**How to complete this task:**
Copy exactly the lines of the data below that run from the line holding "(* ===== verification/Ownership.v ===== *)" through the line holding "server never frees", both ends included.

**Input:**
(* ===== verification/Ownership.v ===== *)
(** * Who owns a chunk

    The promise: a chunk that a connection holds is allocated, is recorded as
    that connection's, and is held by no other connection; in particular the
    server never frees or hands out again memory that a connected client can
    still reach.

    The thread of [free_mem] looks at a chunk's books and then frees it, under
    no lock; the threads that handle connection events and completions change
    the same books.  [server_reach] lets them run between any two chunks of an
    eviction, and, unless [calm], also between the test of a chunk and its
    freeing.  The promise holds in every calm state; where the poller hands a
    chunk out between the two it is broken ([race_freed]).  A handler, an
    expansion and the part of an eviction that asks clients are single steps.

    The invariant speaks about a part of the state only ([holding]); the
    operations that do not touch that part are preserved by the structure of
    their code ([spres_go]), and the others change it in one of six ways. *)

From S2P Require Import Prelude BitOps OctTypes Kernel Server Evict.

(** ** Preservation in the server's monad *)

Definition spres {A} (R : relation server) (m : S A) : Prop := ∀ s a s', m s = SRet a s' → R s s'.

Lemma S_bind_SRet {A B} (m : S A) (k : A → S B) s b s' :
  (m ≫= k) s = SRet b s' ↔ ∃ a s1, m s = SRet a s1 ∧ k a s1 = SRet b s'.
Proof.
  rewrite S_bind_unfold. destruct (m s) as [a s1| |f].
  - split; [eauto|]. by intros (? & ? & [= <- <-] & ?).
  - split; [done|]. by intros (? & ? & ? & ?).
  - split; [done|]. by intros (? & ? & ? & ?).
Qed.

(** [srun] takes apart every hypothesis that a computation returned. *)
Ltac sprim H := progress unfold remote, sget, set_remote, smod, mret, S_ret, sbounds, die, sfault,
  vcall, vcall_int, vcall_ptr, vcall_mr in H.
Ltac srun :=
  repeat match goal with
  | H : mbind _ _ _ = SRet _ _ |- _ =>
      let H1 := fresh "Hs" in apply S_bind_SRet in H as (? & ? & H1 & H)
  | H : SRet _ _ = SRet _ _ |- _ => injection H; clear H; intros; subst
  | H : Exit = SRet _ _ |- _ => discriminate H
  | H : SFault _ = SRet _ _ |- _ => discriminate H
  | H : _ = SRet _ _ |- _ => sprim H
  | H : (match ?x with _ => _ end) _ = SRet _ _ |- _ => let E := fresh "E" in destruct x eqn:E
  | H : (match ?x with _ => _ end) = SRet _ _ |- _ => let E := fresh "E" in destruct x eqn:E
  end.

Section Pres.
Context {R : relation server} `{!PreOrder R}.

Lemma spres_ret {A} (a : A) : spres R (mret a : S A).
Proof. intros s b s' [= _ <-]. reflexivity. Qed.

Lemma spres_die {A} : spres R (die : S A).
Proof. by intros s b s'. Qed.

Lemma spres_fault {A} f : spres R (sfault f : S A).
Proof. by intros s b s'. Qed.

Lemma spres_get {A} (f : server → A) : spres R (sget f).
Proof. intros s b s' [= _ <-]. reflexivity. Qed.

...

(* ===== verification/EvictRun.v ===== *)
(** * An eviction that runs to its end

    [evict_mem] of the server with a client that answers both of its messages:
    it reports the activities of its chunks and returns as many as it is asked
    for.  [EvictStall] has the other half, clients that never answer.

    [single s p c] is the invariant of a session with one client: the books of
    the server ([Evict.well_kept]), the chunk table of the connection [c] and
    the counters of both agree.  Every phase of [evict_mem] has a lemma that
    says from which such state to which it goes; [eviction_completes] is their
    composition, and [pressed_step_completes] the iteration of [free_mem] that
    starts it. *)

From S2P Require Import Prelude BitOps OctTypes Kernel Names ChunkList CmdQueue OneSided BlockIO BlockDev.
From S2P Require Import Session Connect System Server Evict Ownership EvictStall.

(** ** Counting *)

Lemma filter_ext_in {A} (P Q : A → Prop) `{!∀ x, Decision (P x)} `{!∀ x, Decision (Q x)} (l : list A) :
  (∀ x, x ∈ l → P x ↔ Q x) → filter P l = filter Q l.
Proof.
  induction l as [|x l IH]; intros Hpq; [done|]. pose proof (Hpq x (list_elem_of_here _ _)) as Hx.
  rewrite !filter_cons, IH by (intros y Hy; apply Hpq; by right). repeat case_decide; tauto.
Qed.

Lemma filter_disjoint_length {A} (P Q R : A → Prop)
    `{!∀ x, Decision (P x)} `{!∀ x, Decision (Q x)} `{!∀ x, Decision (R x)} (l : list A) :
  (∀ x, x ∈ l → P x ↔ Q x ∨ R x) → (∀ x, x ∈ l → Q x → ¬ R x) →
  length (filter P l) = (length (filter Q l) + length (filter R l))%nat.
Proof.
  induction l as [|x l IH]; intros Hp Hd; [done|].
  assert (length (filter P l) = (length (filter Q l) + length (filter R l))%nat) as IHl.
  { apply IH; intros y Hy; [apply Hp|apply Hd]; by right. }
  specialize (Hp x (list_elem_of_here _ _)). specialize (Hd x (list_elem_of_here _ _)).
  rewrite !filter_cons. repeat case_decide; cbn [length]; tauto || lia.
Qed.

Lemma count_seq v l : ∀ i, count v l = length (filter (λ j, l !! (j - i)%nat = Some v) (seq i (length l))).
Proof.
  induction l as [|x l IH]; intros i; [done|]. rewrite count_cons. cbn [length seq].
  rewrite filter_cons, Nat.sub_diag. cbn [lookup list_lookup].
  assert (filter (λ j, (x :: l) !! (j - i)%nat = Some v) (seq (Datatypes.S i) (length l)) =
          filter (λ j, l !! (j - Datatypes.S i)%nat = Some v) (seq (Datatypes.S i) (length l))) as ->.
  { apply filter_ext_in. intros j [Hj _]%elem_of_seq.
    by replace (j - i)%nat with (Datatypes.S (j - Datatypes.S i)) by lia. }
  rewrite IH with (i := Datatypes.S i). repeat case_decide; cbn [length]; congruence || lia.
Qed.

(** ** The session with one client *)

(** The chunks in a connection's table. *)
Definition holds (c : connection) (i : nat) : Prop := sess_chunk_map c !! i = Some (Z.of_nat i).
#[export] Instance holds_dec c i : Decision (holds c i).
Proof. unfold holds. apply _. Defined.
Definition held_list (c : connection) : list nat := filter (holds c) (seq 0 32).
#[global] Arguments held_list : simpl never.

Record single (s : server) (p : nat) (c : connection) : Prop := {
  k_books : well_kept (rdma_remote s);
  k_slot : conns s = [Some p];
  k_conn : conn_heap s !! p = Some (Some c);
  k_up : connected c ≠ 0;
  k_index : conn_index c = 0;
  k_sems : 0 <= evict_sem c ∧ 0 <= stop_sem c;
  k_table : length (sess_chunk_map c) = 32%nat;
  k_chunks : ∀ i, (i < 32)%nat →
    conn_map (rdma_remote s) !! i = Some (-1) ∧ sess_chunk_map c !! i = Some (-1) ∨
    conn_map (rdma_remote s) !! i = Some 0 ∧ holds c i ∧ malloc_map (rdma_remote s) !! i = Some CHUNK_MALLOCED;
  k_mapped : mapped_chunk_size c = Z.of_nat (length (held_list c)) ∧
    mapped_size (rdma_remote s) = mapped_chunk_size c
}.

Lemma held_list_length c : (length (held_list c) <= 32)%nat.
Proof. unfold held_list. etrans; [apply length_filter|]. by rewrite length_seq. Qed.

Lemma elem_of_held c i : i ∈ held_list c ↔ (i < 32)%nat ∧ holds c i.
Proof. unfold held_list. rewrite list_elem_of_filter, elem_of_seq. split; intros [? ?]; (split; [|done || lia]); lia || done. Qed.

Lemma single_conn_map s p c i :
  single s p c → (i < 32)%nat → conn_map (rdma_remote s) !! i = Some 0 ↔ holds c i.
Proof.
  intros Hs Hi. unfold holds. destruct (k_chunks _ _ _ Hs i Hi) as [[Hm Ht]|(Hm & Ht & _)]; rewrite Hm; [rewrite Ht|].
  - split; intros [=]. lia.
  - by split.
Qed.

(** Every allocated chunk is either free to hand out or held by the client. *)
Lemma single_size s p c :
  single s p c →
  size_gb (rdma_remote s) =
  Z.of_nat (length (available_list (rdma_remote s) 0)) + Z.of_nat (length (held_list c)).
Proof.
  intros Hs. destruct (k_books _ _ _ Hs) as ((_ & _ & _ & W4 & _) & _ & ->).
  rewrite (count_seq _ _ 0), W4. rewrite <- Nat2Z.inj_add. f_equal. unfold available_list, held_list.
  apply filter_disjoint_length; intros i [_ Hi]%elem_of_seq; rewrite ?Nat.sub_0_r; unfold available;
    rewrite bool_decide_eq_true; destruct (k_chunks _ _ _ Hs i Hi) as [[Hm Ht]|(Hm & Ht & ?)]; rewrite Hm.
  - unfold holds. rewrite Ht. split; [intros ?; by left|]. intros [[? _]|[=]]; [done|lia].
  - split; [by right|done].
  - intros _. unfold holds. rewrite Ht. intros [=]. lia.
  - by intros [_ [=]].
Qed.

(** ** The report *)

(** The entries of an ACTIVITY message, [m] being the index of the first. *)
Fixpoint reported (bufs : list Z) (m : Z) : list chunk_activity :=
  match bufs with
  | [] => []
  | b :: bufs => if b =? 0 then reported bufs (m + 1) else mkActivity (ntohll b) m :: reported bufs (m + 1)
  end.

---

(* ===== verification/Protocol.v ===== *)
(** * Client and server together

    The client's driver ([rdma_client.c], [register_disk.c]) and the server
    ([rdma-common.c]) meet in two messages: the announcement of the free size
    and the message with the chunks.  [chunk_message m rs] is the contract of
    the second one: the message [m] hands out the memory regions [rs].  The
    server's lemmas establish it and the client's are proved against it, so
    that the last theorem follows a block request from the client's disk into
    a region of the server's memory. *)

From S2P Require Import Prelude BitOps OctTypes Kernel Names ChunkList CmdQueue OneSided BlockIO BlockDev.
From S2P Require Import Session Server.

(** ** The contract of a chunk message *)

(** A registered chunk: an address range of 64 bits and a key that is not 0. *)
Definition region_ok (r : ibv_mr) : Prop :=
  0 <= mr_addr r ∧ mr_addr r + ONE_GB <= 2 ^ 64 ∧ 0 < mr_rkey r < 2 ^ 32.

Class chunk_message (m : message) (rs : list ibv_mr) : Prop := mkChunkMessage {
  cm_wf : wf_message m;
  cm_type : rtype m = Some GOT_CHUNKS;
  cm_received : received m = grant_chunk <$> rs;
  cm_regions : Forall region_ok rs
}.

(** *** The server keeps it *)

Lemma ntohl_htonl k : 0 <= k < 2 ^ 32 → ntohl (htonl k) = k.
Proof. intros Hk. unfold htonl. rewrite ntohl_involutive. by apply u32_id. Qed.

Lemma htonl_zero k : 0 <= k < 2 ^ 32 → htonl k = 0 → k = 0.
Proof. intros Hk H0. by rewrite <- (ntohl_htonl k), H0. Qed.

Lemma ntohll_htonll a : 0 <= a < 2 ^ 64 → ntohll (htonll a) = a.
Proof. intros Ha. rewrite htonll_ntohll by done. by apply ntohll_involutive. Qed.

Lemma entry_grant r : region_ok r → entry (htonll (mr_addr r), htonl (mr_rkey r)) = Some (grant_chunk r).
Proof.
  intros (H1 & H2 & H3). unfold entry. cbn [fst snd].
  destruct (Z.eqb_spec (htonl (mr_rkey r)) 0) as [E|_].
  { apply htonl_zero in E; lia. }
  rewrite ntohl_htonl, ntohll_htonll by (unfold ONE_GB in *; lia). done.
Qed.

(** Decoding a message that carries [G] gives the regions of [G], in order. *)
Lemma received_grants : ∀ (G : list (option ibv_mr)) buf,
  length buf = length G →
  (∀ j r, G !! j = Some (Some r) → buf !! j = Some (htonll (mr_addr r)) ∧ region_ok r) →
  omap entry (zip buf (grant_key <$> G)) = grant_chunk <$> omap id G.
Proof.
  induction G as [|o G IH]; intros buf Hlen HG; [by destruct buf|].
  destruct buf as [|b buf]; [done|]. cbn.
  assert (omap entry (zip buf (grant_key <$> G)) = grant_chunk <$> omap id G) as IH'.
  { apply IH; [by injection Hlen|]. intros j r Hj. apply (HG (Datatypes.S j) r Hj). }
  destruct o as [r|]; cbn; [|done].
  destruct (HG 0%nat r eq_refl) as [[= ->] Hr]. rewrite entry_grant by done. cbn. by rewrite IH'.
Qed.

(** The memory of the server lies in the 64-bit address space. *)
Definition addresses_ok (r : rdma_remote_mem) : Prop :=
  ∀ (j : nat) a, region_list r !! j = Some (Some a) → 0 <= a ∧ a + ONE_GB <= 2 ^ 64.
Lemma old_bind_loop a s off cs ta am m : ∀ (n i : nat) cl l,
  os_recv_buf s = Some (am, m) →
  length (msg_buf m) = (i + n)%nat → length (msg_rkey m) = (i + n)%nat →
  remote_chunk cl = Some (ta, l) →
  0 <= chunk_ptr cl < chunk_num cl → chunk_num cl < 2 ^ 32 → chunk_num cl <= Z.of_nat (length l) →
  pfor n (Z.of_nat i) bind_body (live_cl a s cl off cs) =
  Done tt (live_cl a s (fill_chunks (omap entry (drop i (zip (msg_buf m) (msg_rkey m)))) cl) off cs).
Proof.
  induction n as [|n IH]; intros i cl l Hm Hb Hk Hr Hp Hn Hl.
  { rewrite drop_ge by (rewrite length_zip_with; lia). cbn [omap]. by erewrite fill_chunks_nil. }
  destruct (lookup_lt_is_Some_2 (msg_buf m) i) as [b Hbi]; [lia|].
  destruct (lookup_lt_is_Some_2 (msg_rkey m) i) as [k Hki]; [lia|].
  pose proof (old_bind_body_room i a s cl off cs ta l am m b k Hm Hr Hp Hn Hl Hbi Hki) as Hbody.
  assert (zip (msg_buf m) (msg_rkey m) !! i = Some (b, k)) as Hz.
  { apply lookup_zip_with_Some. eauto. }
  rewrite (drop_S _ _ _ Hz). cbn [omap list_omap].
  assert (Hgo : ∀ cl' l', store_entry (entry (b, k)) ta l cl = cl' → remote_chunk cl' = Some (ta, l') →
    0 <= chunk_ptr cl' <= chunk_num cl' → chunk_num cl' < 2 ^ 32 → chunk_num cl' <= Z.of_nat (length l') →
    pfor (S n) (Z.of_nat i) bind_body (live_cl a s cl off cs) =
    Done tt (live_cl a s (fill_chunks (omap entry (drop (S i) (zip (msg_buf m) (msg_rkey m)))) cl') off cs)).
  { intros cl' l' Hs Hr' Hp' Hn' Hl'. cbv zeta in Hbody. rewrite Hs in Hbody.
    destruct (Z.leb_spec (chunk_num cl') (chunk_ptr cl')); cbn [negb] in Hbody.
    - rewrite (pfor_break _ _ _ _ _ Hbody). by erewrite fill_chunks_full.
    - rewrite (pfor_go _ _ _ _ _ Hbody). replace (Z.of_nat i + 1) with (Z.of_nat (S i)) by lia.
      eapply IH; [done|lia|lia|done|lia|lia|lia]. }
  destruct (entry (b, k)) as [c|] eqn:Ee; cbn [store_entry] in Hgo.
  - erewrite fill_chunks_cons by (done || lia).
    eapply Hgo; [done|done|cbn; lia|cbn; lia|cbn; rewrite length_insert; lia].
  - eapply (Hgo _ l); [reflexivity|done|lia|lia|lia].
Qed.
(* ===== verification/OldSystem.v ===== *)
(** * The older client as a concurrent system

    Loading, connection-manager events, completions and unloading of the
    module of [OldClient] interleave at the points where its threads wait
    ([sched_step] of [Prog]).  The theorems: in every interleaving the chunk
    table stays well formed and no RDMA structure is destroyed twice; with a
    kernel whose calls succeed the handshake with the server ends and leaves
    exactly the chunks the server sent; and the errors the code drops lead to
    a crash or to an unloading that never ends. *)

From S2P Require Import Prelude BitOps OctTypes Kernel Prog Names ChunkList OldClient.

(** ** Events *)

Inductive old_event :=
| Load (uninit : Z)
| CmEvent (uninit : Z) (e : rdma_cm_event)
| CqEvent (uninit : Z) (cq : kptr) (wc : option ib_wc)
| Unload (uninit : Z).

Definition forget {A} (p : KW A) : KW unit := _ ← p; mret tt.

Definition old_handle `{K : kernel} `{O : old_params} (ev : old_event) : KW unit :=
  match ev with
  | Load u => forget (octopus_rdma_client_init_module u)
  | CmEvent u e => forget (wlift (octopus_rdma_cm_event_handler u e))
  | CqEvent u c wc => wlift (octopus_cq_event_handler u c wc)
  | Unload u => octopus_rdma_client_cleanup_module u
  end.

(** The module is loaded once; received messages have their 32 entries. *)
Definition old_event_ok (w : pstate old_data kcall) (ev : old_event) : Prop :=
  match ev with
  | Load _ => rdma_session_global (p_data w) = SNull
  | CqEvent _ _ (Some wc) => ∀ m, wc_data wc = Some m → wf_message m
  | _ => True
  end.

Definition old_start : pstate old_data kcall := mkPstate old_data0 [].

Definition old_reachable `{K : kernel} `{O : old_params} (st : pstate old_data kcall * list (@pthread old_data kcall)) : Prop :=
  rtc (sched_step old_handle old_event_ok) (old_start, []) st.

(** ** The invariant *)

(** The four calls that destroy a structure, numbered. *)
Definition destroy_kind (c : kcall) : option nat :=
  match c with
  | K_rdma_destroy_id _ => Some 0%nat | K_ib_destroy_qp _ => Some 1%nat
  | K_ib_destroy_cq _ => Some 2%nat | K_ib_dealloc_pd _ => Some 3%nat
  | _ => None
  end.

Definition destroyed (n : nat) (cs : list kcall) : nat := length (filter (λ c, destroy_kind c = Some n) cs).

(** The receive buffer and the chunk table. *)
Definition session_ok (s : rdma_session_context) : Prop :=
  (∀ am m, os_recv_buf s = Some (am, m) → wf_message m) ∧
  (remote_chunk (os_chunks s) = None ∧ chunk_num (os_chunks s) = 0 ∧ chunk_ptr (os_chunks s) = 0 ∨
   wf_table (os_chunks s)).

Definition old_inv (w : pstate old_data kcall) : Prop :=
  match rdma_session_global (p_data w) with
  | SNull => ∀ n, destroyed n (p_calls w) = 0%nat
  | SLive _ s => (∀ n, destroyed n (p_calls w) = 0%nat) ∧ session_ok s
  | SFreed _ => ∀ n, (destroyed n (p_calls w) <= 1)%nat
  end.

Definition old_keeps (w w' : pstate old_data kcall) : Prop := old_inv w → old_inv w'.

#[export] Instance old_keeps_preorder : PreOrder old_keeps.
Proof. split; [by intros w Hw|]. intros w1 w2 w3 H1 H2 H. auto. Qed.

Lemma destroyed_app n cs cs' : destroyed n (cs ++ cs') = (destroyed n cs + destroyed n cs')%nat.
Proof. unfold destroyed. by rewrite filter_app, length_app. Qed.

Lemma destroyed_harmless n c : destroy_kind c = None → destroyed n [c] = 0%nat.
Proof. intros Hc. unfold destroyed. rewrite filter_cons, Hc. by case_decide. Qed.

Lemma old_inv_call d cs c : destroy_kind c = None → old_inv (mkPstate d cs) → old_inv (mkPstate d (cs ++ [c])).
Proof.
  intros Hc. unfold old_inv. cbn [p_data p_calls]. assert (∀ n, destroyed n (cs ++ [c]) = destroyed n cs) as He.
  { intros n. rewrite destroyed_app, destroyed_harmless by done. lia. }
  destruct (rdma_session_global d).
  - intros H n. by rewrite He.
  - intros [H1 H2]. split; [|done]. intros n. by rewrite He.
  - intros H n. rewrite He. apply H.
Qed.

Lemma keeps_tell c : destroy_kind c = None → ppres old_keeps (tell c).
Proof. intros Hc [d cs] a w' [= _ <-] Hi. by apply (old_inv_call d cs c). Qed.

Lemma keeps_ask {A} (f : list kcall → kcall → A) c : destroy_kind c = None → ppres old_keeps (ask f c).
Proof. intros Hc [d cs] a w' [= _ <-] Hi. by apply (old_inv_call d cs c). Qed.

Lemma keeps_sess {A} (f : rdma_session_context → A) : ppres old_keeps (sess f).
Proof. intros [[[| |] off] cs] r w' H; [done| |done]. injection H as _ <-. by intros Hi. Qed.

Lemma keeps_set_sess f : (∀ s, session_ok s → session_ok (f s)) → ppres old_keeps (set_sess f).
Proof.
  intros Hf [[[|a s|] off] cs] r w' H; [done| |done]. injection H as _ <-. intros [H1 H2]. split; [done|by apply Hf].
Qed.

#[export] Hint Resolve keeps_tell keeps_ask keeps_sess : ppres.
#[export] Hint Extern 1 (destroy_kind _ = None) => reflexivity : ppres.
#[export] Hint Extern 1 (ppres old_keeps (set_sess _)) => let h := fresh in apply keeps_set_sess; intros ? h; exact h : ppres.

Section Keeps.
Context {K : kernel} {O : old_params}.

**Response:**
(* ===== verification/Ownership.v ===== *)
(** * Who owns a chunk

    The promise: a chunk that a connection holds is allocated, is recorded as
    that connection's, and is held by no other connection; in particular the
    server never frees or hands out again memory that a connected client can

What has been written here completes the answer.